Türkiye’de yaratılan kavgalar ve giden yorganın hikâyesi
Dikkat ederseniz şimdi Türkiye’de yaşanan kavgaların tamamı, “son
yıllarda” diyebileceğimiz belirli bir dönemin eseri.
Belki onların çok eskilere dayanan köklerinden, tarihi geçmişlerinden de
söz etmek mümkün ama, dozunun şimdi daha çok yükseltildiği, küllerinin
yeniden körüklendiği de bir gerçek.
Neden böyle acaba?
“Efendim iktidar partisinin siyasi emelleri dolayısıyla…”
Peki o iktidar partisi şimdi karşı çıktığımız siyasi emellerine daha
sessizce, daha derinden gitmek varken acaba niye böyle “seçim kaybetmeyi
dahi göze alarak” bütün hışmıyla kavuşma atağında?
Onun bu “hışmı” muhalefete kendiliğinden; bir toparlanma, iktidara
diklenme fırsatı vermiyor mu?
*
Atatürkçü Düşünce Derneği Fatih Şubesi’nin düzenlediği ve benim de
katıldığım bir toplantıda, belki birilerine çok sıradanmış gibi
gelebilecek ama bu işin özünü çok iyi veren bir Nasreddin Hoca fıkrası
anlatıldı.
Şimdi size onu aktarmaya çalışacağım:
Hocamız gecenin bir yarısında dışarıdan gelen patırtıyla uyanır ve
dışarıda ne olduğunu anlamak için sırtında yorganıyla aşağıya iner.

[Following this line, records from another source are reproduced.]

(** * Kasa smart-home controller (switch.py): model and properties

    A shallow embedding of the logic of [KasaDeviceGUI] in [switch.py]:
    the [.env] credential loader, the device mapping, the Treeview used
    as device list, the statistics counters, the search filter and the
    coroutines that the worker event loop runs (discovery, manual add,
    batch control).

    Conventions.
    - Python [str] is modelled by [string], a text being held as its
      UTF-8 bytes (the icon literals too).  [str.strip] and [str.lower]
      are modelled on the ASCII range: Python also strips Unicode white
      space and lowers letters outside ASCII, so a statement that
      depends on either is made for text on which the two agree, and
      says so in a hypothesis.
    - A Python [dict] is an association list in insertion order with
      unique keys.
    - A Python exception is a value of [exn]; code that can raise
      returns a [result].
    - The external [kasa] library is a parameter of the model: what a
      network call does is given by the caller as an outcome. *)

From Stdlib Require Import Strings.String Strings.Ascii Lists.List Arith.Arith
  Arith.PeanoNat Bool.Bool micromega.Lia Numbers.DecimalString
  Sorting.Permutation.
Import ListNotations.
Local Open Scope list_scope.
Local Open Scope string_scope.

(** ** Python string primitives *)

Module PyStr.

(** [str.isspace] on the ASCII range: TAB, LF, VT, FF, CR, FS, GS, RS,
    US and space.  The white space outside ASCII (NEL, the no-break
    space, the spaces of the general punctuation block and the like)
    is not recognised: a text that starts or ends with such a character
    is outside the domain of [strip] below. *)
Definition is_space (c : ascii) : bool :=
  let n := nat_of_ascii c in
  (((9 <=? n) && (n <=? 13)) || ((28 <=? n) && (n <=? 32)))%nat.

Fixpoint lstrip_by (p : ascii -> bool) (s : string) : string :=
  match s with
  | EmptyString => EmptyString
  | String c r => if p c then lstrip_by p r else s
  end.

Fixpoint rstrip_by (p : ascii -> bool) (s : string) : string :=
  match s with
  | EmptyString => EmptyString
  | String c r =>
      match rstrip_by p r with
      | EmptyString => if p c then EmptyString else String c EmptyString
      | r' => String c r'
      end
  end.

Definition strip_by (p : ascii -> bool) (s : string) : string :=
  rstrip_by p (lstrip_by p s).

(** [s.strip()] *)
Definition strip (s : string) : string := strip_by is_space s.

(** [s.strip(ch)] for a one-character argument. *)
Definition strip_char (ch : ascii) (s : string) : string :=
  strip_by (Ascii.eqb ch) s.

(** [s.startswith(ch)] *)
Definition startswith_char (ch : ascii) (s : string) : bool :=
  match s with
  | EmptyString => false
  | String c _ => Ascii.eqb c ch
  end.

(** [ch in s] *)
Fixpoint contains_char (ch : ascii) (s : string) : bool :=
  match s with
  | EmptyString => false
  | String c r => Ascii.eqb c ch || contains_char ch r
  end.

(** [s.split(ch, 1)] when [ch in s]: the text before the first [ch] and
    the text after it. *)
Fixpoint split_first (ch : ascii) (s : string) : string * string :=
  match s with
  | EmptyString => (EmptyString, EmptyString)
  | String c r =>
      if Ascii.eqb c ch then (EmptyString, r)
      else let (k, v) := split_first ch r in (String c k, v)
  end.

(** [sub in s] *)
Fixpoint contains (sub s : string) : bool :=
  if String.prefix sub s then true
  else match s with
       | EmptyString => false
       | String _ r => contains sub r
       end.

Sokakta birkaç kişiyi birbiriyle kavga ederken görünce ortalığı
yatıştırmak için hemen araya girer; “sen dur”, “sen sus” derken birden
bire kavgacılardan biri Hoca’nın sırtındaki yorganı kaptığı gibi gecenin
karanlığına karışır gider.
Çaresiz ve don gömlek kalan Hoca evin merdivenlerini çıkarken meraklanan
hanımının sesi duyulur: “Ne yaptın Hoca ?, Mesele neymiş? Kavga bitti
mi?”
Hoca bitkin ve mahcup merdivenleri çıkarken “Galiba o kavga bizim yorgan
içinmiş, yorgan gitti kavga da bitti” diye cevap verir.
Bu fıkra tabii ki Hoca’mıza “yakıştırılmakla” birlikte, içinde Türk
halkının yüz yıllar boyunca oluşmuş, taa o zamanlardan bu zamanlara
kadar uzanagelen ve bazı olayların arka planını düşünmemizi gerektiren
ince bir sezgisi yok mudur?
Acaba şimdi Türkiye’de ansızın alevlendirilen kavgaların ardında bir
“yorgan meselesi” yok mudur?
*
Günün sıcak siyasetinde ve o sıcaklıkta siyasetçilerce söylenmesi
gerekenleri bir ölçüye kadar kabul etmek mümkün ama; konumu günlük
siyaset yapmanın, günlük siyaset üretmenin de üzerinde olanların
memleketteki asıl kavganın anlamını iyi değerlendirmesi, bazı
değerlendirmeleri varsa bunları kendi kurumlarının temel belgelerine
geçirmesi, -haydi sıcak siyaset gereği günlük vurgulamaları bir yana
ama- fırsat buldukça işin aslını kendi örgütlerine anlatmaları, derin
siyasetlerini bunun üzerine kurgulamaları gerekmez mi?
*
Türkiye’deki bu anlamsız kavgalar eğer sadece bir partinin kendisini
iktidarda tutabilmesi için yarattığı yapay gerginlikler değilse; eğer bu
kavgalar birilerinin atalarından kalma kinlerinin durup durup da tam bu
sıralar kusulmasından ibaret değilse ve işin ucu taa bir yerlere
uzanıyorsa; bu işlerin bu kadar büyütülmesi birilerinin açık seçik
desteği ile gerçekleşiyorsa; bir düşünelim bakalım; acaba bu kavgalar
sırasında “hangi yorganlar kapılmakta”dır?
*
Kapılan “yorganlar”, küresel ekonomi bahanesiyle bizim ekonomimizin
teslim alınan iç pazarıdır; yabancılaştırılan bankacılık sektörüdür;
cumhuriyet dönemi boyunca bin bir fedakarlıklarla kurduğumuz kamu
teşebbüslerimizin elden çıkarılmasıdır; teslim alınan özel
sektörümüzdür; yaratılan işsizlik karşısında artık boğaz tokluğuna
çalışmaya bile itiraz edemeyecek duruma getirilen işçimizdir,
işgücümüzdür.
Bir düşünelim bakalım: “İşte bütün bunların özeti emperyalizmdir”
diyebilir miyiz?
Peki o emperyalizm bir ülkede bütün bunları gerçekleştirirken, olanı
biteni göz ardı edebilmek, insanların –adeta kimilerini cambaza
baktırdığı gibi- bu konularda kavga etmelerini, birbirleriyle
uğraşmalarını “körüklemez mi?”
Bu körüklemede birilerinin “ortalarda görünmesi”, günlük siyasette “her
şeyi belirleyen güç” olarak algılanması; acaba işin gerçek failinin
kimler olduğunun araştırılmasını göz ardı edebilir mi?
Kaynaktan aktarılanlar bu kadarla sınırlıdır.